# Problem to solve:
After locating the line that holds "From Stdlib Require Import ZArith", output it and all following lines word for word, stopping only at the end of the data.

# Material supplied:

########################################

(** * quantumTaskScheduler: the model built by [TaskScheduler] (src/schedule.py)

    A shallow embedding of the construction of the discrete quadratic model:
    task splitting, variable registration, pairwise conflict penalties and the
    two passes that set the linear biases.

    Conventions of the embedding.
    - Python [int] is [Z]; [//] and [%] are [Z.div] and [Z.modulo] (both floor
      towards minus infinity, the remainder has the sign of the divisor) and
      raise [ZeroDivisionError] on a zero divisor.
    - Python [float] is IEEE 754 binary64, as the Standard Library specifies
      it ([SpecFloat], precision 53, [emax] 1024): every operation rounds to
      nearest, ties to even.  True division [/] of two [int] gives the
      correctly rounded quotient and raises [OverflowError] when that is
      outside the range of [float]; [+] on floats never raises.
    - A Python [dict] iterated in insertion order is an association list with
      unique keys ([dict_set] replaces in place or appends).
    - [set] of hours is [gset Z]; [range n] is [seqZ 0 n].
    - [str] is [string]; the decimal text of an [int] in an f-string is
      [pretty], and [<] on [str] is [String.ltb], the lexicographic order on
      character codes.
    - An exception is the [Raise] branch of [result]. *)

From Stdlib Require Import ZArith QArith String Ascii List Lia.
From Stdlib Require Import Floats.SpecFloat.
From stdpp Require Import base list list_numbers gmap strings pretty.

Local Open Scope Z_scope.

########################################

# Solution:
From Stdlib Require Import ZArith QArith String Ascii List Lia.
From Stdlib Require Import Floats.SpecFloat.
From stdpp Require Import base list list_numbers gmap strings pretty.

Local Open Scope Z_scope.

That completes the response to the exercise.